◆ **PROMPT**:
Output nothing but the lines from the first line of the entries to the line with "[KubeLib] holds the", inclusive, exactly as they read.

◆ **DATA**:
(* ===== verification/World.v ===== *)
(** * The runtime: objects, environment, effects

    The Kubernetes objects the operator handles, what it calls outside its own code
    ([KubeLib], [Env]), and the monad [M] its functions run in.

    [KubeLib] holds the pure helpers of apimachinery and controller-runtime
    (conditions, finalizers, owner references), with their documented behaviour as
    [KubeLibLaws].  [Env] holds everything whose answer comes from outside: the clock,
    the HTTP transport, the Kubernetes API, and the order in which Go visits a map.  The
    environment has a state of its own and may answer anything; a theorem that holds for
    every [Env] holds for every server, every failure and every iteration order.

    A function of type [M A] reads and changes a [World] and either returns or panics
    ([None]).  Every call that leaves the operator is recorded in [trace], so ordering and
    "no request is sent" are statements about traces; [wp m Q] says that each run of [m]
    appends a trace [l] and ends with a result [o] such that [Q o l]. *)

From Stdlib Require Import ZArith Lia.
From stdpp Require Import base gmap strings list.
From S2P Require Import Prelude Json JsonText GoError ApiTypes.

Local Open Scope string_scope.
Local Open Scope list_scope.

(** ** Kubernetes objects *)

Record OwnerReference := mkOwnerReference {
  Ref_UID : string;
  Ref_Controller : option bool;
}.

Record ObjectMeta := mkObjectMeta {
  GetName : string;
  GetNamespace : string;
  GetUID : string;
  GetResourceVersion : string;
  GetGeneration : Z;
  GetDeletionTimestamp : option Z;
  GetFinalizers : list string;
  GetAnnotations : gmap string string;
}.

Definition SetFinalizers (fs : list string) (m : ObjectMeta) : ObjectMeta :=
  mkObjectMeta (GetName m) (GetNamespace m) (GetUID m) (GetResourceVersion m)
    (GetGeneration m) (GetDeletionTimestamp m) fs (GetAnnotations m).

Definition SetAnnotations (a : gmap string string) (m : ObjectMeta) : ObjectMeta :=
  mkObjectMeta (GetName m) (GetNamespace m) (GetUID m) (GetResourceVersion m)
    (GetGeneration m) (GetDeletionTimestamp m) (GetFinalizers m) a.

(** [metav1.Condition], less the transition time the library maintains. *)
Record Condition := mkCondition {
  cond_Type : string;
  cond_Status : string;
  cond_ObservedGeneration : Z;
  cond_Reason : string;
  cond_Message : string;
}.

Definition ConditionTrue : string := "True".
Definition ConditionFalse : string := "False".

Record ResourceStatus := mkResourceStatus {
  Conditions : list Condition;
  ObservedGeneration : Z;
}.

(** A managed resource: the shared metadata and status blocks around a spec.
    [SecretName] is the extra status field of the Client kind. *)
Record ManagedObject (S : Type) := mkManagedObject {
  Kind : string;
  Meta : ObjectMeta;
  GetSpec : S;
  Status : ResourceStatus;
  SecretName : string;
}.
Arguments mkManagedObject {S}.
Arguments Kind {S}.
Arguments Meta {S}.
Arguments GetSpec {S}.
Arguments Status {S}.
Arguments SecretName {S}.

Definition set_Meta {S} (m : ObjectMeta) (o : ManagedObject S) : ManagedObject S :=
  mkManagedObject (Kind o) m (GetSpec o) (Status o) (SecretName o).
Definition set_Status {S} (st : ResourceStatus) (o : ManagedObject S) : ManagedObject S :=
  mkManagedObject (Kind o) (Meta o) (GetSpec o) st (SecretName o).
Definition set_SecretName {S} (n : string) (o : ManagedObject S) : ManagedObject S :=
  mkManagedObject (Kind o) (Meta o) (GetSpec o) (Status o) n.

Record Secret := mkSecret {
  Secret_Meta : ObjectMeta;
  Secret_Data : gmap string string;
  Secret_OwnerReferences : list OwnerReference;
}.

(** The connection resource (keycloakconnection_types.go). *)
Record TLSConfig := mkTLSConfig { InsecureSkipVerify : option bool }.

Record KeycloakConnectionSpec := mkKeycloakConnectionSpec {
  Conn_URL : string;
  CredentialsSecretRef : string;
  Conn_Auth : option string;
  Conn_AdminRealm : option string;
  TLS : option TLSConfig;
}.

Record KeycloakConnectionStatus := mkKeycloakConnectionStatus {
  Conn_Conditions : list Condition;
  Conn_ObservedGeneration : Z;
  ServerVersion : string;
}.

Record KeycloakConnection := mkKeycloakConnection {
  Conn_Meta : ObjectMeta;
  Conn_Spec : KeycloakConnectionSpec;
  Conn_Status : KeycloakConnectionStatus;
}.

(** ** Kubernetes libraries *)

Class KubeLib := {
  FindStatusCondition : list Condition → string → option Condition;
  SetStatusCondition : list Condition → Condition → list Condition;
  ContainsFinalizer : list string → string → bool;
  AddFinalizer : list string → string → list string;
  RemoveFinalizer : list string → string → list string;
  SetControllerReference : ObjectMeta → Secret → GoError + Secret;
}.

Class KubeLibLaws `{KubeLib} := {
  find_set_eq (cs : list Condition) (c : Condition) :
    FindStatusCondition (SetStatusCondition cs c) (cond_Type c) = Some c;
  find_set_ne (cs : list Condition) (c : Condition) (t : string) :
    t ≠ cond_Type c →
    FindStatusCondition (SetStatusCondition cs c) t = FindStatusCondition cs t;
  contains_spec (fs : list string) (f : string) : ContainsFinalizer fs f = true ↔ f ∈ fs;
  add_spec (fs : list string) (f g : string) : g ∈ AddFinalizer fs f ↔ g = f ∨ g ∈ fs;
  remove_spec (fs : list string) (f g : string) : g ∈ RemoveFinalizer fs f ↔ g ∈ fs ∧ g ≠ f;
  controller_reference (m : ObjectMeta) (s s' : Secret) :
    SetControllerReference m s = inr s' →
    Secret_Meta s' = Secret_Meta s ∧ Secret_Data s' = Secret_Data s ∧
    mkOwnerReference (GetUID m) (Some true) ∈ Secret_OwnerReferences s';
}.

(** ** HTTP *)

Record HttpRequest := mkHttpRequest {
  rq_method : string;
  rq_base : string;
  rq_path : string;
  rq_authorization : string;
  rq_content_type : string;
  rq_body : string;
}.

(** The URL the request goes to. *)
Definition rq_url (r : HttpRequest) : string := rq_base r +:+ rq_path r.

Record HttpResponse := mkHttpResponse { rs_status : Z; rs_body : string }.

(** ** Traces *)

(** A metric of internal/metrics/metrics.go: its name and its label names. *)
Record MetricVec := mkMetricVec { mv_name : string; mv_labels : list string }.

Definition ReconciliationsTotal : MetricVec :=
  mkMetricVec "keycloak_operator_reconciliations_total" ["kind"; "outcome"].
Definition ReconcileDuration : MetricVec :=
  mkMetricVec "keycloak_operator_reconcile_duration_seconds" ["kind"].
Definition DriftCorrectionsTotal : MetricVec :=
  mkMetricVec "keycloak_operator_drift_corrections_total" ["kind"].
Definition ConnectionUp : MetricVec :=
  mkMetricVec "keycloak_operator_connection_up" ["namespace"; "connection"].
Definition metrics_ServerInfo : MetricVec :=
  mkMetricVec "keycloak_operator_server_info" ["namespace"; "connection"; "version"].
Definition AdminRequestsTotal : MetricVec :=
  mkMetricVec "keycloak_operator_admin_requests_total" ["connection"; "method"; "code"].
Definition AdminRequestDuration : MetricVec :=
  mkMetricVec "keycloak_operator_admin_request_duration_seconds" ["connection"; "method"].

Definition OutcomeSuccess : string := "success".
Definition OutcomeError : string := "error".
Definition OutcomeTerminal : string := "terminal".

Inductive MetricCall :=
  | Inc
  | Observe (nanoseconds : Z)
  | Set_ (v : Z).

Inductive Action :=
  | Http (r : HttpRequest)
  | KubeGet (resource namespace name : string)
  | KubeUpdate (m : ObjectMeta) (st : ResourceStatus)
  | KubePatch (m : ObjectMeta) (st : ResourceStatus)
  | KubePatchStatus (m : ObjectMeta) (st : ResourceStatus)
  | SecretCreate (s : Secret)
  | SecretUpdate (s : Secret)
  | ConnectionPatchStatus (c : KeycloakConnection)
  | Event (etype reason message : string)
  | Metric (v : MetricVec) (labels : list string) (c : MetricCall)
  | MetricDelete (v : MetricVec) (labels : list (string * string)).

(** ** Environment *)

Class Env (St : Type) := {
  env_now : St → Z * St;
  env_range {A : Type} : list A → St → list A * St;
  (** What [http.NewRequest] says of a URL it refuses. *)
  env_bad_url : string → option string;
  env_http : HttpRequest → St → (string + HttpResponse) * St;
  env_get_connection : string → string → St → (GoError + KeycloakConnection) * St;
  env_get_secret : string → string → St → (GoError + Secret) * St;
  env_create_secret : Secret → St → option GoError * St;
  env_update_secret : Secret → St → option GoError * St;
  env_update {S : Type} : ManagedObject S → St → (option GoError * ManagedObject S) * St;
  env_patch {S : Type} : ManagedObject S → ManagedObject S → St →
    (option GoError * ManagedObject S) * St;
  env_patch_status {S : Type} : ManagedObject S → ManagedObject S → St →
    (option GoError * ManagedObject S) * St;
  env_patch_connection_status : KeycloakConnection → KeycloakConnection → St →
    option GoError * St;
}.

Class EnvLaws (St : Type) `{Env St} := {
  (** A map is visited once per entry, in some order. *)
  range_perm {A : Type} (l : list A) (s : St) : (env_range l s).1 ≡ₚ l;
  (** The API server answers with the object asked for. *)
  get_connection_key (ns name : string) (s s' : St) (c : KeycloakConnection) :
    env_get_connection ns name s = (inr c, s') →
    GetNamespace (Conn_Meta c) = ns ∧ GetName (Conn_Meta c) = name;
  get_secret_key (ns name : string) (s s' : St) (x : Secret) :
    env_get_secret ns name s = (inr x, s') →
    GetNamespace (Secret_Meta x) = ns ∧ GetName (Secret_Meta x) = name;
}.

(** A resource version names one state of an object: the connection and the Secret a
    version denotes, and that every answer is what its version denotes. *)
Class Versions (St : Type) `{Env St} := {
  connection_at : string → string → string → KeycloakConnection;
  secret_at : string → string → string → Secret;
  connection_version (ns name : string) (s s' : St) (c : KeycloakConnection) :
    env_get_connection ns name s = (inr c, s') →
    c = connection_at ns name (GetResourceVersion (Conn_Meta c));
  secret_version (ns name : string) (s s' : St) (x : Secret) :
    env_get_secret ns name s = (inr x, s') →
    x = secret_at ns name (GetResourceVersion (Secret_Meta x));
}.

(** ** The world and its monad *)

(** Configuration of an Admin API client (client.go), and the client itself: the
    configuration and the identity of the token cell it shares with its copies. *)
Record Config := mkConfig {
  cfg_ConnectionName : string;
  cfg_URL : string;
  cfg_AdminRealm : string;
  cfg_Auth : string;
  cfg_Username : string;
  cfg_Password : string;
  cfg_ClientID : string;
  cfg_ClientSecret : string;
  cfg_InsecureSkipVerify : bool;
}.

Record Client := mkClient { cl_cfg : Config; cl_cell : nat }.

(** The mutable token fields of a client; [zero_token] is the zero value. *)
Record TokenCell := mkTokenCell { accessToken : string; tokenExpri : Z }.
Definition zero_token : TokenCell := mkTokenCell "" 0.

Record cachedClient := mkCachedClient {
  cc_kc : Client;
  cc_connVersion : string;
  cc_secretVer : string;
}.

Record World (St : Type) := mkWorld {
  env : St;
  byName : gmap string cachedClient;
  cells : gmap nat TokenCell;
  next_cell : nat;
  trace : list Action;
}.
Arguments mkWorld {St}.
Arguments env {St}.
Arguments byName {St}.
Arguments cells {St}.
Arguments next_cell {St}.
Arguments trace {St}.

Definition M (St A : Type) : Type := World St → option A * World St.

#[export] Instance M_ret {St} : MRet (M St) := λ A a w, (Some a, w).
#[export] Instance M_bind {St} : MBind (M St) := λ A B f m w,
  match m w with
  | (Some a, w') => f a w'
  | (None, w') => (None, w')
  end.

Section Operations.
Context {St : Type} `{Env St}.

Definition panic {A} : M St A := λ w, (None, w).

Definition emit (a : Action) : M St () := λ w,
  (Some (), mkWorld (env w) (byName w) (cells w) (next_cell w) (trace w ++ [a])).

Definition call_env {A} (f : St → A * St) : M St A := λ w,
  let '(a, s) := f (env w) in
  (Some a, mkWorld s (byName w) (cells w) (next_cell w) (trace w)).

Definition get_cell (l : nat) : M St TokenCell := λ w,
  (Some (default zero_token (cells w !! l)), w).

Definition set_cell (l : nat) (t : TokenCell) : M St () := λ w,
  (Some (), mkWorld (env w) (byName w) (<[l := t]> (cells w)) (next_cell w) (trace w)).

(** A fresh client: a cell that holds the zero token. *)
Definition new_cell : M St nat := λ w,
  (Some (next_cell w),
   mkWorld (env w) (byName w) (<[next_cell w := zero_token]> (cells w)) (S (next_cell w))
     (trace w)).

Definition get_cache : M St (gmap string cachedClient) := λ w, (Some (byName w), w).

Definition set_cache (c : gmap string cachedClient) : M St () := λ w,
  (Some (), mkWorld (env w) c (cells w) (next_cell w) (trace w)).

Definition now : M St Z := call_env env_now.

(** [for k, v := range m]: the entries of a map, in the order of this run. *)
Definition range {V} (m : gmap string V) : M St (list (string * V)) :=
  call_env (env_range (map_to_list m)).

Definition http_do (r : HttpRequest) : M St (string + HttpResponse) :=
  _ ← emit (Http r); call_env (env_http r).

Definition kube_get_connection (ns name : string) : M St (GoError + KeycloakConnection) :=
  _ ← emit (KubeGet "keycloakconnections" ns name); call_env (env_get_connection ns name).

Definition kube_get_secret (ns name : string) : M St (GoError + Secret) :=
  _ ← emit (KubeGet "secrets" ns name); call_env (env_get_secret ns name).

Definition kube_create_secret (s : Secret) : M St (option GoError) :=
  _ ← emit (SecretCreate s); call_env (env_create_secret s).

Definition kube_update_secret (s : Secret) : M St (option GoError) :=
  _ ← emit (SecretUpdate s); call_env (env_update_secret s).

Definition kube_update {S} (o : ManagedObject S) : M St (option GoError * ManagedObject S) :=
  _ ← emit (KubeUpdate (Meta o) (Status o)); call_env (env_update o).

Definition kube_patch {S} (o base : ManagedObject S) : M St (option GoError * ManagedObject S) :=
  _ ← emit (KubePatch (Meta o) (Status o)); call_env (env_patch o base).

Definition kube_patch_status {S} (o base : ManagedObject S)
    : M St (option GoError * ManagedObject S) :=
  _ ← emit (KubePatchStatus (Meta o) (Status o)); call_env (env_patch_status o base).

Definition kube_patch_connection_status (c base : KeycloakConnection) : M St (option GoError) :=
  _ ← emit (ConnectionPatchStatus c); call_env (env_patch_connection_status c base).

(** [v.WithLabelValues(labels...)] panics when the number of labels is wrong. *)
Definition metric (v : MetricVec) (labels : list string) (c : MetricCall) : M St () :=
  if Nat.eqb (length labels) (length (mv_labels v)) then emit (Metric v labels c) else panic.

Definition metric_delete (v : MetricVec) (labels : list (string * string)) : M St () :=
  emit (MetricDelete v labels).

(** [defer f()]: [f] runs whether [m] returns or panics. *)
Definition deferred {A} (m : M St A) (f : option A → M St ()) : M St A := λ w,
  let '(o, w') := m w in (o, (f o w').2).
End Operations.

(** [if err != nil { return err }]: the error of a step ends the function. *)
Definition try_bind {St A B} (m : M St (GoError + A)) (f : A → M St (GoError + B))
    : M St (GoError + B) :=
  r ← m; match r with inl e => mret (inl e) | inr a => f a end.

Notation "'try' x ← m ; k" := (try_bind m (λ x, k))
  (at level 20, x pattern, m at level 100, k at level 200, only parsing).

(** [errors] of a step that returns only an error. *)
Definition as_result {St} (m : M St (option GoError)) : M St (GoError + ()) :=
  r ← m; mret (match r with Some e => inl e | None => inr () end).

(** [fmt.Errorf] around the error of a step. *)
Definition wrap_err {St A} (f : GoError → GoError) (m : M St (GoError + A)) : M St (GoError + A) :=
  r ← m; mret (match r with inl e => inl (f e) | inr a => inr a end).

Definition lift_result {St A} (r : GoError + A) : M St (GoError + A) := mret r.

◆ **SOLVED PROBLEM**:
(* ===== verification/World.v ===== *)
(** * The runtime: objects, environment, effects

    The Kubernetes objects the operator handles, what it calls outside its own code
    ([KubeLib], [Env]), and the monad [M] its functions run in.

    [KubeLib] holds the pure helpers of apimachinery and controller-runtime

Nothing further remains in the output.